* **Problem**
An exact copy of the lines from the one containing "Ok (put_nodes m (nodes ve) (mkDeqNodes" to the end of the records below is required, and nothing else.

* **Records**
(* ===== verification/Concurrent.v ===== *)
(** Shared cache data (src/common/concurrent.rs): the entries of the hash table,
    the queue-node pointers an entry owns, and the read and write operations
    recorded for the maintenance task.

    An [Arc] or [MiniArc] is an address in the memory [Mem]: two versions of an
    entry share its [EntryInfo] and its [DeqNodes], and an update through one of
    them is seen through the other.  Reference counts are left out: an address
    that is still reachable is never reclaimed. *)
From S2P Require Import Prelude Common Deque Time EntryInfo.

(** The address of an [EntryInfo] and of the [DeqNodes] allocated with it. *)
Definition eid := positive.

Record KeyHashDate := mkKeyHashDate { khd_entry_info : eid }.

#[export] Instance khd_eq_dec : EqDecision KeyHashDate.
Proof. solve_decision. Defined.

(** [TimerNode] of src/common/timer_wheel.rs. *)
Inductive TimerNode :=
| Sentinel
| TimerEntry (pos : option (Z * Z)) (expiry_gen : Z) (entry_info : eid) (deq_nodes : eid).

(** The access-order node is a tagged pointer: an address and a region tag. *)
Record DeqNodes := mkDeqNodes {
  access_order_q_node : option (ptr * Z);
  write_order_q_node : option ptr;
  timer_node : option ptr;
  timer_node_expiry_gen : Z
}.

(** [impl Default for DeqNodes] *)
Definition default_deq_nodes : DeqNodes := mkDeqNodes None None None 0.

Record ValueEntry (V : Type) := mkValueEntry { value : V; info : eid; nodes : eid }.
Arguments mkValueEntry {V} _ _ _.
Arguments value {V} _.
Arguments info {V} _.
Arguments nodes {V} _.

Record KvEntry (K V : Type) := mkKvEntry { kv_key : K; kv_entry : ValueEntry V }.
Arguments mkKvEntry {K V} _ _.
Arguments kv_key {K V} _.
Arguments kv_entry {K V} _.

Inductive ReadOp (V : Type) :=
| Hit (value_entry : ValueEntry V) (is_expiry_modified : bool)
| Miss (hash : Z).
Arguments Hit {V} _ _.
Arguments Miss {V} _.

Inductive WriteOp (K V : Type) :=
| Upsert (key_hash : KeyHash K) (value_entry : ValueEntry V) (entry_gen old_weight new_weight : Z)
| Remove (kv_entry : KvEntry K V) (entry_gen : Z).
Arguments Upsert {K V} _ _ _ _ _.
Arguments Remove {K V} _ _.

(** The memory the components share. *)
Record Mem (K : Type) := mkMem {
  infos : gmap eid (EntryInfo K);
  dnodes : gmap eid DeqNodes;
  next_eid : eid;
  kheap : heap KeyHashDate;
  theap : heap TimerNode
}.
Arguments mkMem {K} _ _ _ _ _.
Arguments infos {K} _.
Arguments dnodes {K} _.
Arguments next_eid {K} _.
Arguments kheap {K} _.
Arguments theap {K} _.

Section ops.
Context {K V : Type}.
Implicit Types (m : Mem K) (e : eid) (ve : ValueEntry V).

Definition empty_mem : Mem K := mkMem ∅ ∅ 1%positive empty_heap empty_heap.

Definition with_kheap m h : Mem K := mkMem (infos m) (dnodes m) (next_eid m) h (theap m).
Definition with_theap m h : Mem K := mkMem (infos m) (dnodes m) (next_eid m) (kheap m) h.

Definition get_info m e : res (EntryInfo K) := expect_some Dangling (infos m !! e).
Definition put_info m e (ei : EntryInfo K) : Mem K :=
  mkMem (<[e := ei]> (infos m)) (dnodes m) (next_eid m) (kheap m) (theap m).
Definition get_nodes m e : res DeqNodes := expect_some Dangling (dnodes m !! e).
Definition put_nodes m e (dn : DeqNodes) : Mem K :=
  mkMem (infos m) (<[e := dn]> (dnodes m)) (next_eid m) (kheap m) (theap m).

(** [MiniArc::new(info)] *)
Definition alloc_info m (ei : EntryInfo K) : Mem K * eid :=
  (mkMem (<[next_eid m := ei]> (infos m)) (dnodes m) (Pos.succ (next_eid m)) (kheap m) (theap m),
   next_eid m).

(** *** [KeyHashDate] *)
Definition khd_key m (d : KeyHashDate) : res K :=
  ei ← get_info m (khd_entry_info d); Ok (kh_key (key_hash ei)).
Definition khd_hash m (d : KeyHashDate) : res Z :=
  ei ← get_info m (khd_entry_info d); Ok (kh_hash (key_hash ei)).
Definition khd_last_modified m (d : KeyHashDate) : res (option Instant) :=
  ei ← get_info m (khd_entry_info d); Ok (last_modified ei).
Definition khd_last_accessed m (d : KeyHashDate) : res (option Instant) :=
  ei ← get_info m (khd_entry_info d); Ok (last_accessed ei).
Definition khd_is_dirty m (d : KeyHashDate) : res bool :=
  ei ← get_info m (khd_entry_info d); Ok (is_dirty ei).

(** *** [ValueEntry] *)

(** [ValueEntry::new] allocates the nodes; their address is that of the info,
    which is fresh and has no nodes yet. *)
Definition value_entry_new m (v : V) (e : eid) : Mem K * ValueEntry V :=
  (put_nodes m e default_deq_nodes, mkValueEntry v e e).
(** [ValueEntry::new_from] shares the nodes of the other entry. *)
Definition value_entry_new_from (v : V) (e : eid) (other : ValueEntry V) : ValueEntry V :=
  mkValueEntry v e (nodes other).

Definition ve_set_admitted m ve (b : bool) : res (Mem K) :=
  ei ← get_info m (info ve); Ok (put_info m (info ve) (set_admitted ei b)).
Definition ve_set_policy_gen m ve (g : Z) : res (Mem K) :=
  ei ← get_info m (info ve); Ok (put_info m (info ve) (set_policy_gen ei g)).
Definition ve_set_last_accessed m ve (t : Instant) : res (Mem K) :=
  ei ← get_info m (info ve); ei ← set_last_accessed ei t; Ok (put_info m (info ve) ei).

Definition set_access_order_q_node m ve (n : option (ptr * Z)) : res (Mem K) :=
  dn ← get_nodes m (nodes ve);
  Ok (put_nodes m (nodes ve)
        (mkDeqNodes n (write_order_q_node dn) (timer_node dn) (timer_node_expiry_gen dn))).
Definition take_access_order_q_node m ve : res (Mem K * option (ptr * Z)) :=
  dn ← get_nodes m (nodes ve);
  m ← set_access_order_q_node m ve None;
  Ok (m, access_order_q_node dn).

Definition set_write_order_q_node m ve (n : option ptr) : res (Mem K) :=
  dn ← get_nodes m (nodes ve);
  Ok (put_nodes m (nodes ve)
        (mkDeqNodes (access_order_q_node dn) n (timer_node dn) (timer_node_expiry_gen dn))).
Definition take_write_order_q_node m ve : res (Mem K * option ptr) :=
  dn ← get_nodes m (nodes ve);
  m ← set_write_order_q_node m ve None;
  Ok (m, write_order_q_node dn).

(** [DeqNodes::set_timer_node], at the address of the nodes. *)
Definition set_timer_node m (e : eid) (n : option ptr) (expiry_gen : Z) : res (Mem K) :=
  dn ← get_nodes m e;
  Ok (put_nodes m e (mkDeqNodes (access_order_q_node dn) (write_order_q_node dn) n expiry_gen)).
Definition timer_node_with_expiry_gen m ve : res (option ptr * Z) :=
  dn ← get_nodes m (nodes ve); Ok (timer_node dn, timer_node_expiry_gen dn).
Definition take_timer_node m ve : res (Mem K * (option ptr * Z)) :=
  dn ← get_nodes m (nodes ve);
  m ← set_timer_node m (nodes ve) None 0;
  Ok (m, (timer_node dn, timer_node_expiry_gen dn)).

Definition unset_q_nodes m ve : res (Mem K) :=
  dn ← get_nodes m (nodes ve);
  Ok (put_nodes m (nodes ve) (mkDeqNodes None None (timer_node dn) (timer_node_expiry_gen dn))).

(** [WriteOp::new_upsert] *)
Definition new_upsert (key : K) (hash : Z) ve (entry_generation old_weight new_weight : Z) : WriteOp K V :=
  Upsert (mkKeyHash key hash) ve entry_generation old_weight new_weight.

End ops.

(** [OldEntryInfo] *)
Record OldEntryInfo (V : Type) := mkOldEntryInfo {
  oei_entry : ValueEntry V;
  oei_last_accessed : option Instant;
  oei_last_modified : option Instant
}.
Arguments mkOldEntryInfo {V} _ _ _.
Arguments oei_entry {V} _.
Arguments oei_last_accessed {V} _.
Arguments oei_last_modified {V} _.

Definition new_old_entry_info {K V} (m : Mem K) (ve : ValueEntry V) : res (OldEntryInfo V) :=
  ei ← get_info m (info ve);
  Ok (mkOldEntryInfo ve (last_accessed ei) (last_modified ei)).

* **Answer**
  Ok (put_nodes m (nodes ve) (mkDeqNodes None None (timer_node dn) (timer_node_expiry_gen dn))).

(** [WriteOp::new_upsert] *)
Definition new_upsert (key : K) (hash : Z) ve (entry_generation old_weight new_weight : Z) : WriteOp K V :=
  Upsert (mkKeyHash key hash) ve entry_generation old_weight new_weight.

End ops.

(** [OldEntryInfo] *)
Record OldEntryInfo (V : Type) := mkOldEntryInfo {
  oei_entry : ValueEntry V;
  oei_last_accessed : option Instant;
  oei_last_modified : option Instant
}.
Arguments mkOldEntryInfo {V} _ _ _.
Arguments oei_entry {V} _.
Arguments oei_last_accessed {V} _.
Arguments oei_last_modified {V} _.

Definition new_old_entry_info {K V} (m : Mem K) (ve : ValueEntry V) : res (OldEntryInfo V) :=
  ei ← get_info m (info ve);
  Ok (mkOldEntryInfo ve (last_accessed ei) (last_modified ei)).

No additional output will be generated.